- **EXERCISE DATA**:
(** [Math.max(0, x)] is never below zero. *)
Lemma mathMax_zero (x : float) : (mathMax 0 x <? 0) = false.
Proof.
  unfold mathMax. change (is_nan 0) with false. cbn [orb].
  destruct (is_nan x); [reflexivity |].
  destruct (0 <? x) eqn:Hpos.
  - apply leb_ltb_false. now apply leb_of_ltb.
  - destruct (x <? 0); reflexivity.
Qed.

End Binary64.

(** ** Penalty engine *)

Section Penalty.

Local Open Scope float_scope.

Lemma applyPenalty_skips (todayKey : string) (deadlinePassed : bool) (st : Home) :
  canApplyPenalty (saved st) todayKey deadlinePassed = false ->
  applyPenalty todayKey deadlinePassed st = st.
Proof. intros Hcan. unfold applyPenalty. now rewrite Hcan. Qed.

Lemma applyPenalty_applies (todayKey : string) (deadlinePassed : bool) (st : Home) :
  applies todayKey deadlinePassed st ->
  applyPenalty todayKey deadlinePassed st =
  {| saved :=
       {| plannerGoal := plannerGoal (saved st);
          plannerProblem := plannerProblem (saved st);
          actions := actions (saved st);
          proofLog := proofLog (saved st);
          strictMode := strictMode (saved st);
          deadlineTime := deadlineTime (saved st);
          stakeBalance :=
            mathMax 0 (stakeBalance (saved st) - penaltyToday (saved st) todayKey);
          stakePerMiss := stakePerMiss (saved st);
          totalPenalties := totalPenalties (saved st) + penaltyToday (saved st) todayKey;
          lastPenaltyDate := todayKey |};
     lastCelebration := lastCelebration st + 1 |}.
Proof.
  intros [Hcan Hpos]. unfold applyPenalty. rewrite Hcan. cbn [negb orb].
  now rewrite Hpos.
Qed.

(** The stamp alone closes the gate, whatever else the state holds. *)
Lemma canApplyPenalty_stamped (s : SavedState) (todayKey : string) (deadlinePassed : bool) :
  lastPenaltyDate s = todayKey -> canApplyPenalty s todayKey deadlinePassed = false.
Proof.
  intros Hstamp. unfold canApplyPenalty.
  rewrite Hstamp, String.eqb_refl. cbn [negb].
  now rewrite andb_false_r.
Qed.

Lemma presses_stamped (todayKey : string) (passed : list bool) : forall st : Home,
  lastPenaltyDate (saved st) = todayKey -> presses todayKey passed st = st.
Proof.
  induction passed as [| p passed IH]; intros st Hstamp; [reflexivity |].
  unfold presses in *. cbn [fold_left].
  rewrite (applyPenalty_skips todayKey p st) by now apply canApplyPenalty_stamped.
  now apply IH.
Qed.

Lemma applyPenalty_stamps (todayKey : string) (deadlinePassed : bool) (st : Home) :
  applies todayKey deadlinePassed st ->
  lastPenaltyDate (saved (applyPenalty todayKey deadlinePassed st)) = todayKey.
Proof. intros Happ. now rewrite (applyPenalty_applies _ _ _ Happ). Qed.

Lemma applyPenalty_cases (todayKey : string) (deadlinePassed : bool) (st : Home) :
  applyPenalty todayKey deadlinePassed st = st \/ applies todayKey deadlinePassed st.
Proof.
  unfold applyPenalty, applies.
  destruct (canApplyPenalty (saved st) todayKey deadlinePassed); [| now left].
  cbn [negb orb].
  destruct (penaltyToday (saved st) todayKey <=? 0) eqn:Hle; [now left |].
  right. split; reflexivity.
Qed.

(** However many presses a day sees, at most one of them charges. *)
Lemma presses_charge_once (todayKey : string) (passed : list bool) : forall st : Home,
  presses todayKey passed st = st
  \/ exists deadlinePassed : bool,
       In deadlinePassed passed
       /\ applies todayKey deadlinePassed st
       /\ presses todayKey passed st = applyPenalty todayKey deadlinePassed st.
Proof.
  induction passed as [| p passed IH]; intros st; [now left |].
  unfold presses in *. cbn [fold_left].
  destruct (applyPenalty_cases todayKey p st) as [Hskip | Happ].
  - rewrite Hskip. destruct (IH st) as [Hsame | (q & Hin & Happ & Heq)]; [now left |].
    right. exists q. split; [now right | now split].
  - right. exists p. split; [now left |]. split; [exact Happ |].
    apply (presses_stamped todayKey passed). now apply applyPenalty_stamps.
Qed.

(** C1. Once a penalty has been applied for [todayKey], the state carries
    the stamp [lastPenaltyDate = todayKey]; [canApplyPenalty] is then false
    for that key whatever the clock says, and a second press returns the
    state as it is, balance and total penalties included. The same holds
    for any number of further presses and for any state that carries the
    stamp. From any state, however many presses a day sees, at most one of
    them charges. The amounts are binary64 numbers and may be anything,
    infinite or [NaN] included. *)
Theorem applyPenalty_once_per_day (todayKey : string) (st : Home) :
  (forall passed1 passed2 : bool,
     applies todayKey passed1 st ->
     let st1 := applyPenalty todayKey passed1 st in
     lastPenaltyDate (saved st1) = todayKey
     /\ canApplyPenalty (saved st1) todayKey passed2 = false
     /\ applyPenalty todayKey passed2 st1 = st1
     /\ stakeBalance (saved (applyPenalty todayKey passed2 st1)) = stakeBalance (saved st1)
     /\ totalPenalties (saved (applyPenalty todayKey passed2 st1))
        = totalPenalties (saved st1)
     /\ (forall later : list bool, presses todayKey later st1 = st1)
     /\ (forall st' : Home,
           lastPenaltyDate (saved st') = todayKey ->
           applyPenalty todayKey passed2 st' = st'))
  /\ (forall passed : list bool,
        presses todayKey passed st = st
        \/ exists deadlinePassed : bool,
             In deadlinePassed passed
             /\ applies todayKey deadlinePassed st
             /\ presses todayKey passed st = applyPenalty todayKey deadlinePassed st).
Proof.
  split; [| intros passed; apply presses_charge_once].
  intros passed1 passed2 Happ st1.
  assert (Hstamp : lastPenaltyDate (saved st1) = todayKey)
    by now apply applyPenalty_stamps.
  assert (Hskip : forall st' : Home,
             lastPenaltyDate (saved st') = todayKey ->
             applyPenalty todayKey passed2 st' = st').
  { intros st' H'. apply applyPenalty_skips. now apply canApplyPenalty_stamped. }
  repeat split.
  - exact Hstamp.
  - now apply canApplyPenalty_stamped.
  - now apply Hskip.
  - now rewrite Hskip.
  - now rewrite Hskip.
  - intros later. now apply presses_stamped.
  - exact Hskip.
Qed.

Lemma scenarioHome_applies : applies "2024-05-10" true scenarioHome.
Proof. split; reflexivity. Qed.

(** In the scenario state the first press charges and the second does
    nothing. *)
Lemma applyPenalty_once_per_day_witness :
  applies "2024-05-10" true scenarioHome
  /\ applyPenalty "2024-05-10" true scenarioHome <> scenarioHome
  /\ applyPenalty "2024-05-10" true (applyPenalty "2024-05-10" true scenarioHome)
     = applyPenalty "2024-05-10" true scenarioHome.
Proof.
  split; [exact scenarioHome_applies |].
  split; [vm_compute; discriminate |].
  exact (proj1 (proj2 (proj2
           (proj1 (applyPenalty_once_per_day "2024-05-10" scenarioHome)
              true true scenarioHome_applies)))).
Defined.




(** The sum of C10 is not kept. Balance 0.5, total 0.2, one missed task
    at 0.1: the gate is open and the penalty is 0.1. The press leaves a
    balance of 0.4 and a total of 0.30000000000000004; the balance has not
    gone down by the penalty, the total has not gone up by it, and their
    sum is not what it was. *)
Lemma applyPenalty_sum_not_kept :
  canApplyPenalty (saved tenthsHome) "2024-05-10" true = true
  /\ penaltyToday (saved tenthsHome) "2024-05-10" = 0.1
  /\ stakeBalance (saved (applyPenalty "2024-05-10" true tenthsHome)) = 0.4
  /\ totalPenalties (saved (applyPenalty "2024-05-10" true tenthsHome))
     = 0.30000000000000004
  /\ (stakeBalance (saved tenthsHome)
        - stakeBalance (saved (applyPenalty "2024-05-10" true tenthsHome))
      =? penaltyToday (saved tenthsHome) "2024-05-10") = false
  /\ (totalPenalties (saved (applyPenalty "2024-05-10" true tenthsHome))
        - totalPenalties (saved tenthsHome)
      =? penaltyToday (saved tenthsHome) "2024-05-10") = false
  /\ (stakeBalance (saved (applyPenalty "2024-05-10" true tenthsHome))
        + totalPenalties (saved (applyPenalty "2024-05-10" true tenthsHome))
      =? stakeBalance (saved tenthsHome) + totalPenalties (saved tenthsHome)) = false.
Proof. repeat split; vm_compute; reflexivity. Qed.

- **WHAT YOU NEED TO DO**:
Wherever the string "later" appears in the entries above, return the line it appears on.

- **EXERCISE OUTPUT**:
     /\ (forall later : list bool, presses todayKey later st1 = st1)
  - intros later. now apply presses_stamped.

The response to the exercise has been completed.